My Voice is Necessary: June “Jumakae” Kaewsith
I first heard the spoken word of June “Jumakae” Kaewsith at a Homeland Cultural Center event. She blew me away. Since then, I’ve discovered so many of her voices. According to a bio she wrote up for this story, she described herself as “…a cultural worker using the arts as a way to engage and mobilize communities.”
June “Jumakae” Kaewsith is an artist and activist “with a fierce commitment to the workers and young people who make up Long Beach, CA.” PalacioMagazine.com recently interviewed June about her art, the commitment to change and her vision for communities of color. She began by reading her powerful words, My Voice is Necessary.
June “Jumakae” Kaewsith has a long list of accomplishments. She’s developed violence prevention curricula centered around redefining masculinity for teenage boys, co-created a theater production written in collaboration with community members about Long Beach’s air quality through Great Leap Inc. Kaewsith has also directed a skit with hotel workers and labor rights organizers to address sexual assault and the need for a livable wage.

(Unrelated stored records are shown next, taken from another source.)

Lemma exact_never {A} : exact (@never A) never.
Proof. by split. Qed.

Lemma exact_bind {A B} (w1 w2 : Walk A) (k1 k2 : A -> Walk B) :
  exact w1 w2 -> (forall a, exact (k1 a) (k2 a)) -> exact (walk_bind w1 k1) (walk_bind w2 k2).
Proof.
  intros [Hk Hw] Hks. split.
  - unfold keeps_flag, walk_bind. intros b flag. destruct (w1 true) as [[a f]|] eqn:E; [|done].
    apply Hk in E as ->. apply Hks.
  - unfold walk_bind. intros b. destruct (w1 false) as [[a f]|] eqn:E; [|done]. intros Hb.
    assert (f = false) as ->. { destruct f; [|done]. by apply Hks in Hb. }
    rewrite (Hw a eq_refl). by apply Hks.
Qed.

Lemma exact_all {A} (f g : A -> Walk bool) xs :
  (forall x, exact (f x) (g x)) -> exact (all_walk f xs) (all_walk g xs).
Proof.
  intros Hfg. induction xs as [|x xs IH]; [apply exact_ret|]. apply exact_bind; [done|].
  intros []; [done|apply exact_ret].
Qed.

Lemma exact_any {A} (f g : A -> Walk bool) xs :
  (forall x, exact (f x) (g x)) -> exact (any_walk f xs) (any_walk g xs).
Proof.
  intros Hfg. induction xs as [|x xs IH]; [apply exact_ret|]. apply exact_bind; [done|].
  intros []; [apply exact_ret|done].
Qed.

#[export] Hint Resolve exact_ret exact_never : walks.
#[export] Hint Resolve exact_bind exact_all exact_any : walks.

Section Exact.
Context `{External} `{!ExternalOrder}.
Variable structural : Value -> Value -> bool.
Variable elem : Heap -> SetElem Value.

Lemma exact_zip {A} (f g : A -> A -> Walk bool) a b :
  (forall x y, exact (f x y) (g x y)) -> exact (zip_equal f a b) (zip_equal g a b).
Proof. intros. unfold zip_equal. case_match; auto with walks. Qed.

Lemma exact_set (f g : Value -> Value -> Walk bool) a b :
  (forall x y, exact (f x y) (g x y)) -> exact (set_equal f a b) (set_equal g a b).
Proof. intros. unfold set_equal. case_match; auto with walks. Qed.

Lemma exact_entries (f g : Value -> Value -> Walk bool) a b :
  (forall x y, exact (f x y) (g x y)) -> exact (entries_equal structural f a b) (entries_equal structural g a b).
Proof.
  intros. unfold entries_equal. case_match; [|apply exact_ret]. apply exact_all. intros kv.
  case_match; auto with walks.
Qed.
Definition set_variable (name : string) (value : Value) (s : InterpreterState) : Call :=
  let s1 := match variables s !! name with
            | Some old => release_allocation (size (heap s) old) s
            | None => s
            end in
  let s2 := set_memory (saturating_add usize_max (memory_used_bytes s1) (size (heap s) value)) s1 in
  let s3 := write_through name value s2 in
  check_memory (set_variables (<[name := value]> (variables s3)) s3).

Definition get_variable (name : string) (s : InterpreterState) : option Value := variables s !! name.

Definition delete_variable (name : string) (s : InterpreterState) : Call :=
  match variables s !! name with
  | Some old =>
      (release_allocation (size (heap s) old) (set_variables (base.delete name (variables s)) s), None)
  | None => (s, Some (name_not_defined name))
  end.
End Variables.

(** ** Iterators *)

Definition alloc_builtin_iter (kind : BuiltinIterName) (st : BuiltinIterState) (s : InterpreterState) :
    Value * InterpreterState :=
  let id := next_builtin_iter_id s in
  (VBuiltinIter id kind, set_iters (<[id := st]> (builtin_iters s)) (wrap64 (id + 1)) s).

Definition alloc_lazy_kind (items : list Value) (kind : LazyKind) (s : InterpreterState) :
    Value * InterpreterState :=
  let cursor_id := next_cursor_id s in
  (VLazy items cursor_id kind, set_lazy (<[cursor_id := 0]> (lazy_cursors s)) (wrap64 (cursor_id + 1)) s).

Definition alloc_lazy (items : list Value) (s : InterpreterState) : Value * InterpreterState :=
  alloc_lazy_kind items LGenerator s.

Definition count_as_big (v : Value) : option Z :=
  match v with VInt n | VBigInt n => Some n | VBool b => Some (Z.b2z b) | _ => None end.

Definition count_as_f64 (v : Value) : option f64 :=
  match v with
  | VFloat f => Some f
  | VInt n => Some (f64_of_Z n)
  | VBool b => Some (f64_of_Z (Z.b2z b))
  | VBigInt b => Some (default (f64_inf false) (bigint_to_f64 b))
  | _ => None
  end.

Definition count_add (next step : Value) : Value :=
  match count_as_big next, count_as_big step with
  | Some a, Some b => int_from_bigint (a + b)
  | _, _ =>
      match count_as_f64 next, count_as_f64 step with
      | Some a, Some b => VFloat (f64_add a b)
      | _, _ => next
      end
  end.

(** One step of a cursor: the value, and the cursor afterwards. *)
Definition step_cursor (h : Heap) (st : BuiltinIterState) : option Value * BuiltinIterState :=
  match st with
  | Count next step => (Some next, Count (count_add next step) step)
  | Cycle items pos =>
      match items with
      | [] => (None, st)
      | _ => (items !! pos, Cycle items (Nat.modulo (pos + 1) (length items)))
      end
  | Repeat value => (Some value, st)
  | ListIter l index =>
      match list_at h l !! index with
      | Some v => (Some v, ListIter l (index + 1))
      | None => (None, st)
      end
  | BytearrayIter d index =>
      match bytes_at h d !! index with
      | Some b => (Some (VInt b), BytearrayIter d (index + 1))
      | None => (None, st)
      end
  end.

Definition step_builtin_iter (id : Z) (s : InterpreterState) : option Value * InterpreterState :=
  match builtin_iters s !! id with
  | None => (None, s)
  | Some st =>
      let (v, st') := step_cursor (heap s) st in
      (v, set_iters (<[id := st']> (builtin_iters s)) (next_builtin_iter_id s) s)
  end.
End State.

(** A parser's trees for concrete inputs: definitions, and expressions that
    are lambdas or not. *)
Inductive sample_stmt : Type :=
| SDef (name : string) (body : list sample_stmt)
| SExpr (is_lambda : bool).

Definition sample_trees : Trees := {|
  Stmt := sample_stmt;
  Expr := bool;
  as_function_def := fun s => match s with SDef name body => Some (name, body) | _ => None end;
  as_expression := fun s => match s with SExpr b => Some b | _ => None end;
  as_lambda_body := fun b => if b then Some b else None
|}.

Kaewsith has led community mural projects with women and children in shelter, co-produced the city’s first grand slam competition for teenagers that went on to compete at Brave New Voices, and has facilitated numerous workshops around culture and identity for Southeast Asian American youth.
Some of June “Jumakae” Kaewsith affiliations include Homeland Cultural Center, Boys & Girls Club, Create Now, Arts 4 LA, L.A.’s Best, Families in Good Health, Khmer Girls in Action, Dramatic Results, TeAda Productions, and Building Healthy Communities. The list also includes End Oil, Serve the People Institute, Visual Communication, and various coalitions that are aimed at addressing the root causes of inequity and community violence.
Kaewsith is currently in a band with Nobuko Miyamoto called “The Generations”, inspired by the annual FandangObon project done in collaboration with The beloved East LA Chican@ rock group Quetzal. Their music addresses the need for working across cultures, intergenerational dialogue, environmental justice, and solidarity with #blacklivesmatter.